◆ TASK OBJECTIVE:
Your answer should be one number, the count of lines in the listing below containing the word "unaryOperatorNames".

### RECORDS TO USE

Definition safe (n : Z) : bool := Z.leb (Z.abs n) (Z.pow 2 53 - 1).

(** A number of the fragment, or no answer. *)
Definition number (n : Z) : result value :=
  if safe n then Ok (VNum n) else Throw out_of_fragment.

Definition unary (op : string) (v : value) : result value :=
  match v with
  | VBool b =>
      if String.eqb op "!" then Ok (VBool (negb b))
      else if String.eqb op "typeof" then Ok (VStr "boolean")
      else Throw out_of_fragment
  | VNum n =>
      if negb (safe n) then Throw out_of_fragment
      else if String.eqb op "++" then number (n + 1)
      else if String.eqb op "--" then number (n - 1)
      else if String.eqb op "+" then Ok (VNum n)
      else if String.eqb op "!" then Ok (VBool (Z.eqb n 0))
      else if String.eqb op "typeof" then Ok (VStr "number")
      else Throw out_of_fragment
  | _ => Throw out_of_fragment
  end.

(** [null] counts as 0 in arithmetic. *)
Definition as_number (v : value) : option Z :=
  match v with
  | VNum n => if safe n then Some n else None
  | VNull => Some 0
  | _ => None
  end.

(** A value that is not an object. *)
Definition primitive (v : value) : bool :=
  match v with
  | VTainted _ _ => false
  | _ => true
  end.

(** [x in y] throws a TypeError when [y] is not an object, whatever [x]
    is; two strings are concatenated by [+]. *)
Definition binary (op : string) (x y : value) : result value :=
  if String.eqb op "in" then
    if primitive y then Throw TypeError else Throw out_of_fragment
  else
    match x, y with
    | VStr a, VStr b =>
        if String.eqb op "+" then Ok (VStr (a +:+ b))
        else Throw out_of_fragment
    | VNum a, VNum b =>
        if negb (safe a && safe b) then Throw out_of_fragment
        else if String.eqb op "+" then number (a + b)
        else if String.eqb op "-" then number (a - b)
        else if String.eqb op "*" then number (a * b)
        else if String.eqb op "<" then Ok (VBool (Z.ltb a b))
        else if String.eqb op "==" || String.eqb op "==="
          then Ok (VBool (Z.eqb a b))
        else if String.eqb op "!=" || String.eqb op "!=="
          then Ok (VBool (negb (Z.eqb a b)))
        else Throw out_of_fragment
    | _, _ =>
        match as_number x, as_number y with
        | Some a, Some b =>
            if String.eqb op "+" then number (a + b)
            else if String.eqb op "-" then number (a - b)
            else if String.eqb op "*" then number (a * b)
            else Throw out_of_fragment
        | _, _ => Throw out_of_fragment
        end
    end.

(** [eval(x)] hands back an [x] that is not a string as it is; of the
    strings, the fragment has the empty program, whose value is
    [undefined], and the program [)], which does not parse. *)
Definition call (f : string) (x : value) : result value :=
  if String.eqb f "eval" then
    match x with
    | VStr s =>
        if String.eqb s "" then Ok VUndefined
        else if String.eqb s ")" then Throw SyntaxError
        else Throw out_of_fragment
    | _ => Ok x
    end
  else Throw out_of_fragment.

End Sample.

(** * Properties *)

(** ** Tables *)

Lemma replacerNames_keys :
  Table.keys Replacer.replacerNames =
  (Table.keys Replacer.functionNames
   ++ Table.keys Replacer.unaryOperatorNames
   ++ Table.keys Replacer.binaryOperatorNames)%list.
Proof. vm_compute. reflexivity. Qed.

Lemma get_Some_elem {V} (tbl : list (string * V)) k v :
  Table.get tbl k = Some v -> (k, v) ∈ tbl.
Proof.
  induction tbl as [| [k' v'] tbl IH]; simpl; [discriminate |].
  destruct (String.eqb_spec k' k) as [-> | _].
  - intros [= ->]. apply list_elem_of_here.
  - intros H. apply list_elem_of_further. auto.
Qed.

Lemma has_true_names {V} (tbl : list (string * V)) k :
  Table.has tbl k = true <-> k ∈ Table.names tbl.
Proof.
  unfold Table.has, Table.names.
  induction tbl as [| [k' v'] tbl IH]; simpl.
  - split; [discriminate | intros H; inversion H].
  - destruct (String.eqb_spec k' k) as [-> | Hne].
    + split; [intros _; apply list_elem_of_here | done].
    + rewrite IH. split; [apply list_elem_of_further |].
      intros H. inversion H; subst; [congruence | done].
Qed.

Lemma isUnaryOperator_cases op :
  Replacer.isUnaryOperator op = true ->
  op ∈ Table.names Replacer.unaryOperatorNames.
Proof. apply has_true_names. Qed.

Lemma isBinaryOperator_cases op :
  Replacer.isBinaryOperator op = true ->
  op ∈ Table.names Replacer.binaryOperatorNames.
Proof. apply has_true_names. Qed.

Lemma isFunction_cases f :
  Replacer.isFunction f = true -> f = "eval".
Proof.
  intros H%has_true_names. cbn in H. by apply list_elem_of_singleton in H.
Qed.

(** ** Replacers *)

Section ReplacerFacts.

Import Replacer.

Lemma replacers_eq :
  replacers =
  (map (fun kv => UnaryOperatorReplacerFactory (fst kv) (snd kv))
       unaryOperatorNames
   ++ map (fun kv => BinaryOperatorReplacerFactory (fst kv) (snd kv))
          binaryOperatorNames
   ++ map (fun kv => FunctionReplacerFactory (fst kv) (snd kv))
          functionNames)%list.
Proof. reflexivity. Qed.

Lemma createAllReplacers_completes :
  createAllReplacers = Ok replacers.
Proof. reflexivity. Qed.

Lemma replacers_origin r : r ∈ replacers -> rule_origin r.
Proof.
  rewrite replacers_eq, !elem_of_app, !list_elem_of_fmap.
  intros [([op nm] & -> & Hin) | [([op nm] & -> & Hin)
                                 | ([f nm] & -> & Hin)]].
  - by eapply from_unary.
  - by eapply from_binary.
  - by eapply from_function.
Qed.

Lemma unary_predicate_spec op nm n :
  predicate (UnaryOperatorReplacerFactory op nm) n =
  Ok ((type_is n Syntax.UnaryExpression
       || type_is n Syntax.UpdateExpression)
      && field_is (operator n) op).
Proof. reflexivity. Qed.

Lemma field_is_true f s : field_is f s = true <-> f = Some s.
Proof.
  destruct f as [x|]; simpl; [|split; discriminate].
  rewrite String.eqb_eq. split; congruence.
Qed.

Lemma type_is_true n ty : type_is n ty = true <-> type n = ty.
Proof. apply String.eqb_eq. Qed.

End ReplacerFacts.

Section RewriteRules.

Import Replacer.

Lemma wrong_kind_no_unary_match op nm n :
  type n <> Syntax.UnaryExpression ->
  type n <> Syntax.UpdateExpression ->
  predicate (UnaryOperatorReplacerFactory op nm) n = Ok false.
Proof.
  intros H1 H2. rewrite unary_predicate_spec.
  destruct (type_is n Syntax.UnaryExpression) eqn:E1;
    [by apply type_is_true in E1 |].
  destruct (type_is n Syntax.UpdateExpression) eqn:E2;
    [by apply type_is_true in E2 |].
  reflexivity.
Qed.

(** C7. The predicate of a unary replacer matches a node exactly when
    the node is a unary or an update expression and carries the
    replacer's operator. The kind of the node is looked at first: a node
    of any other kind is not matched whatever its operator is, and so
    a binary or a logical expression never is. *)
Theorem unary_predicate_matches_iff op nm n :
  (predicate (UnaryOperatorReplacerFactory op nm) n = Ok true <->
     (type n = Syntax.UnaryExpression \/ type n = Syntax.UpdateExpression)
     /\ operator n = Some op)
  /\ (type n <> Syntax.UnaryExpression ->
      type n <> Syntax.UpdateExpression ->
      predicate (UnaryOperatorReplacerFactory op nm) n = Ok false)
  /\ (type n = Syntax.BinaryExpression \/ type n = Syntax.LogicalExpression ->
      predicate (UnaryOperatorReplacerFactory op nm) n = Ok false).
Proof.
  split; [| split].
  - rewrite unary_predicate_spec. split.
    + intros [= H]. apply andb_true_iff in H as [Hk Ho].
      apply orb_true_iff in Hk. rewrite !type_is_true in Hk.
      by apply field_is_true in Ho.
    + intros [Hk Ho]. f_equal. apply andb_true_iff. split.
      * apply orb_true_iff. by rewrite !type_is_true.
      * by apply field_is_true.
  - apply wrong_kind_no_unary_match.
  - intros [H | H]; apply wrong_kind_no_unary_match; rewrite H; discriminate.
Qed.

(** A binary node that carries the operator of a unary replacer is not
    matched by it. *)
Lemma unary_predicate_matches_iff_witness :
  predicate (UnaryOperatorReplacerFactory "!" "__logical_not__")
    {| type := Syntax.BinaryExpression; operator := Some "!";
       prefix := None; name := None; argument := None;
       left := Some (identifier "a"); right := Some (identifier "b");
       callee := None; arguments := None |} = Ok false.
Proof.
  apply (unary_predicate_matches_iff "!" "__logical_not__").
  left. reflexivity.
Defined.

(** *** What the transforms produce *)

Lemma replacement_names_not_eval :
  Forall (fun kv : string * string => snd kv <> "eval")
    (unaryOperatorNames ++ binaryOperatorNames ++ functionNames).
Proof. repeat constructor; discriminate. Qed.

(** A call of a function that is not named [eval] is matched by no
    replacer of the module. *)
Lemma renamed_call_unmatched r n c nm :
  r ∈ replacers ->
  type n = Syntax.CallExpression ->
  callee n = Some c -> name c = Some nm -> nm <> "eval" ->
  predicate r n = Ok false.
Proof.
  intros Hr Ht Hc Hn Hne.
  destruct (replacers_origin r Hr) as [op rn _ -> | op rn _ -> | f rn Hf ->].
  - apply wrong_kind_no_unary_match; rewrite Ht; discriminate.
  - simpl. unfold type_is. rewrite Ht. reflexivity.
  - apply list_elem_of_singleton in Hf as [= -> ->].
    simpl. unfold type_is. rewrite Ht, Hc, Hn. simpl.
    destruct (String.eqb_spec nm "eval"); [contradiction | reflexivity].
Qed.

(** A replacer applied to a node it matches produces a call of its
    replacement name. *)
Lemma replace_produces_call r n :
  r ∈ replacers -> predicate r n = Ok true ->
  exists n' c nm,
    replace r n = Ok n' /\ type n' = Syntax.CallExpression
    /\ callee n' = Some c /\ name c = Some nm /\ nm <> "eval".
Proof.
  intros Hr Hp.
  pose proof replacement_names_not_eval as Hnames.
  rewrite Forall_forall in Hnames.
  destruct (replacers_origin r Hr)
    as [op rn Hin -> | op rn Hin -> | f rn Hin ->].
  - eexists _, _, rn. repeat split; try reflexivity.
    apply (Hnames (op, rn)). rewrite !elem_of_app. auto.
  - eexists _, _, rn. repeat split; try reflexivity.
    apply (Hnames (op, rn)). rewrite !elem_of_app. auto.
  - simpl in Hp |- *.
    destruct (type_is n Syntax.CallExpression) eqn:Ht; [| discriminate].
    apply type_is_true in Ht.
    destruct (callee n) as [c |]; [| discriminate].
    eexists _, _, rn. repeat split; try reflexivity; [done |].
    apply (Hnames (f, rn)). rewrite !elem_of_app. auto.
Qed.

######

◆ PROBLEM SOLUTION:
4